Cyber criminals using the REvil/Sodinokibi ransomware stole internal data during a May 11 attack on Elexon — the organisation that helps balance and settle the UK’s electricity market — and have now posted it online in a bid to pressure the organisation into paying a ransom.
The documents include a cyber insurance policy and passports.
Elexon said at the time that its “central systems” were unaffected and that it had identified the “root cause”. (Its 100+ London staff have been left unable to use official email accounts after the incident, with IT work still ongoing to restore the affected systems, Elexon acknowledges.)
Elexon Hack: REvil/Sodinkobi Ransomware Blamed
Certain sensitive internal data was stolen during the attack, we can reveal however, with material posted online this week to a .onion site by the culprits including the passport of Victoria Moxham, Elexon’s director of customer operations, along with the contents of an internal database.
Worryingly, this includes internal staff communications about the ransomware event, suggesting the attackers remained inside the network for some time. (It is unclear how long this is/was the case for: ie. if their presence continued on the network beyond Elexon’s post-incident response).
Elexon adds: “The security of the BSC Central Systems is integral to the design and operation and at this time security has been further enhanced.”
It was not immediately clear how much internal data was stolen.
What is Elexon?
Elexon runs the UK’s balancing and settlement code (BSC).
It compares “much electricity generators and suppliers say they will produce or consume with actual volumes. We then work out a price for the difference and transfer funds. This involves taking 1.25 million meter readings every day and handling £1.5 billion of our customers’ funds each year.”
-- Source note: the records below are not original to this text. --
(** * Marketplace API: the catalog handlers of [main.py]

    A shallow embedding of the four request handlers of [src/main.py]
    ([test_database], [seed_products], [list_products],
    [featured_products]) over a model of the document store they talk to.

    Conventions.
    - The text of a Python [str] is a [text]: a sequence of characters,
      each its Unicode code point.  A literal is written as in the source
      and read as UTF-8.  Names that the handlers only compare as a whole
      (dict keys, collection names, environment variables) are [string]s.
    - A Python [float] that carries a price or a rating is a rational [Q];
      [float(x)] is the identity on it.
    - A Python [dict] / BSON document is an association list in insertion
      order, with the key-update and key-removal operations of [dict].
    - The module-level handle [db], the process environment and the server
      behind the handle form the [world] every handler runs in.
    - How the server's regular-expression engine compares two characters
      when letter case is to be ignored is a parameter, [casefold], of the
      development; comparisons within ASCII do not depend on it. *)

From Stdlib Require Import String Ascii List ZArith QArith Bool Lia.
From Stdlib Require Import DecimalString.
From Stdlib.Strings Require Import Byte.
From stdpp Require Import gmap strings list.

Local Open Scope string_scope.
Local Open Scope list_scope.

(** ** Text *)

Inductive text : Type :=
| TNil
| TCons (c : N) (rest : text).

(** Is [b] a continuation byte of UTF-8? *)
Definition continues (b : N) : bool := (128 <=? b)%N && (b <? 192)%N.

(** The characters a sequence of UTF-8 bytes stands for. *)
Fixpoint decode_utf8 (bs : list N) : option text :=
  match bs with
  | [] => Some TNil
  | b0 :: r0 =>
      if (b0 <? 128)%N then option_map (TCons b0) (decode_utf8 r0)
      else if (192 <=? b0)%N && (b0 <? 224)%N then
        match r0 with
        | b1 :: r1 =>
            if continues b1
            then option_map (TCons ((b0 - 192) * 64 + (b1 - 128))%N)
                   (decode_utf8 r1)
            else None
        | _ => None
        end
      else if (224 <=? b0)%N && (b0 <? 240)%N then
        match r0 with
        | b1 :: b2 :: r2 =>
            if continues b1 && continues b2
            then option_map
                   (TCons ((b0 - 224) * 4096 + (b1 - 128) * 64 + (b2 - 128))%N)
                   (decode_utf8 r2)
            else None
        | _ => None
        end
      else if (240 <=? b0)%N && (b0 <? 248)%N then
        match r0 with
        | b1 :: b2 :: b3 :: r3 =>
            if continues b1 && continues b2 && continues b3
            then option_map
                   (TCons ((b0 - 240) * 262144 + (b1 - 128) * 4096
                           + (b2 - 128) * 64 + (b3 - 128))%N)
                   (decode_utf8 r3)
            else None
        | _ => None
        end
      else None
  end.

(** The UTF-8 bytes of one character. *)
Definition encode_char (c : N) : list N :=
  if (c <? 128)%N then [c]
  else if (c <? 2048)%N then [192 + c / 64; 128 + c mod 64]%N
  else if (c <? 65536)%N then
    [224 + c / 4096; 128 + (c / 64) mod 64; 128 + c mod 64]%N
  else [240 + c / 262144; 128 + (c / 4096) mod 64; 128 + (c / 64) mod 64;
        128 + c mod 64]%N.

Fixpoint encode_utf8 (t : text) : list N :=
  match t with
  | TNil => []
  | TCons c rest => encode_char c ++ encode_utf8 rest
  end.

Definition text_of_bytes (bs : list byte) : option text :=
  decode_utf8 (map Byte.to_N bs).

Definition bytes_of_text (t : text) : option (list byte) :=
  Some (map (fun n => default Byte.x00 (Byte.of_N n)) (encode_utf8 t)).

Declare Scope text_scope.
Delimit Scope text_scope with text.
Bind Scope text_scope with text.
String Notation text text_of_bytes bytes_of_text : text_scope.

(** The text of a [string] of UTF-8 bytes; empty when they are not UTF-8. *)
Definition text_of_string (s : string) : text :=
  default TNil (text_of_bytes (list_byte_of_string s)).

(** [s + t] *)
Fixpoint text_app (s t : text) : text :=
  match s with
  | TNil => t
  | TCons c rest => TCons c (text_app rest t)
  end.

Infix "++" := text_app : text_scope.

(** [len(s)] *)
Fixpoint text_length (s : text) : nat :=
  match s with
  | TNil => 0
  | TCons _ rest => S (text_length rest)
  end.

(** [s == t] *)
Fixpoint text_eqb (s t : text) : bool :=
  match s, t with
  | TNil, TNil => true
  | TCons a s', TCons b t' => N.eqb a b && text_eqb s' t'
  | _, _ => false
  end.

(** [s[:n]]: the first [n] characters, all of [s] when it has fewer. *)
Fixpoint slice_to (n : nat) (s : text) : text :=
  match n, s with
  | S n', TCons c rest => TCons c (slice_to n' rest)
  | _, _ => TNil
  end.

(** The characters of a text, as a list. *)
Fixpoint chars (s : text) : list N :=
  match s with
  | TNil => []
  | TCons c rest => c :: chars rest
  end.

(** ** BSON values and documents *)

#[warnings="-register-all"]
Inductive bson : Type :=
| BNull
| BBool (b : bool)
| BNum (x : Q)
| BStr (s : text)
| BOid (n : N)
| BArr (items : list bson)
| BDoc (fields : list (string * bson)).

(** A Python dict with string keys. *)
Abbreviation dict := (list (string * bson)).

(** [d.get(k)] *)
Fixpoint dget (k : string) (d : dict) : option bson :=
  match d with
  | [] => None
  | (k', v) :: rest => if String.eqb k' k then Some v else dget k rest
  end.

(** [d[k] = v]: an existing key keeps its position, a new key goes last. *)
Fixpoint dset (k : string) (v : bson) (d : dict) : dict :=
  match d with
  | [] => [(k, v)]
  | (k', v') :: rest =>
      if String.eqb k' k then (k', v) :: rest else (k', v') :: dset k v rest
  end.

(** [d.pop(k, None)], the popped value dropped. *)
Fixpoint dpop (k : string) (d : dict) : dict :=
  match d with
  | [] => []
  | (k', v) :: rest =>
      if String.eqb k' k then dpop k rest else (k', v) :: dpop k rest
  end.

(** Equality of BSON values as the server compares them: numbers by value,
    everything else structurally. *)
Fixpoint bson_eqb (a b : bson) {struct a} : bool :=
  match a, b with
  | BNull, BNull => true
  | BBool x, BBool y => Bool.eqb x y
  | BNum x, BNum y => Qeq_bool x y
  | BStr x, BStr y => text_eqb x y
  | BOid x, BOid y => N.eqb x y
  | BArr xs, BArr ys =>
      (fix all2 (xs ys : list bson) {struct xs} : bool :=
         match xs, ys with
         | [], [] => true
         | x :: xs', y :: ys' => bson_eqb x y && all2 xs' ys'
         | _, _ => false
         end) xs ys
  | BDoc xs, BDoc ys =>
      (fix all2 (xs ys : list (string * bson)) {struct xs} : bool :=
         match xs, ys with
         | [], [] => true
         | (k, x) :: xs', (k', y) :: ys' =>
             String.eqb k k' && bson_eqb x y && all2 xs' ys'
         | _, _ => false
         end) xs ys
  | _, _ => false
  end.

(** ** Exceptions and the handler monad *)

Inductive exn : Type :=
| HTTPException (status_code : Z) (detail : text)
| Exception (msg : text).

(** [str(e)] *)
Definition str (e : exn) : text :=
  match e with
  | HTTPException code detail =>
      (text_of_string (NilZero.string_of_int (Z.to_int code)) ++ ": " ++ detail)%text
  | Exception msg => msg
  end.

Inductive outcome (A : Type) : Type :=
| Ok (a : A)
| Raise (e : exn)
| OutsideModel.

Arguments Ok {A} a.
Arguments Raise {A} e.
Arguments OutsideModel {A}.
The organisation appears to have been running an unpatched version of a VPN (Pulse Secure) with a known critical security flaw.
Brett Callow, CEO of security firm Emsisoft, which revealed the leak, told Computer Business Review: ““Companies often state they were the victim of ‘a sophisticated cyberattack,’ but those attacks often succeeded only because of basic security failings such as the use of weak passwords, the non-use of MFA or running unpatched internet-facing servers.
“In other words, they’re making life much easier for cybercriminals and putting not only their data at risk, but also information relating to their customers and business partners.”
In an earlier interview with Computer Business Review, Mike Hulett, the National Crime Agency (NCA)’s head of operations for cyber crime, told us: “Three years ago, ransomware was seen as a bit of an annoyance, something which hit SMEs predominantly.
“Now in terms of impact on real life impact on businesses and services, it’s the it’s the predominant problem at the moment and takes the majority of our out of our law enforcement efforts.”
Cyber criminals continue to exploit the failure of organisations to ensure basic cyber hygiene like regular patching, with the Top 10 most exploited vulnerabilities of the past four years including a software bug — CVE-2012-0158 — first reported in April 2012.
A MAy 2020 FBI report lamented that “foreign cyber actors continue to exploit publicly known—and often dated—software vulnerabilities against broad target sets, including public and private sector organizations.”
It added: “The public and private sectors could degrade some foreign cyber threats to U.S. interests through an increased effort to patch their systems and implement programs to keep system patching up to date.
Business leaders would no doubt help this process by ensuring CIOs are well resourced and IT teams empowered to ensure systems are patched, even if their are short-term operational consequences.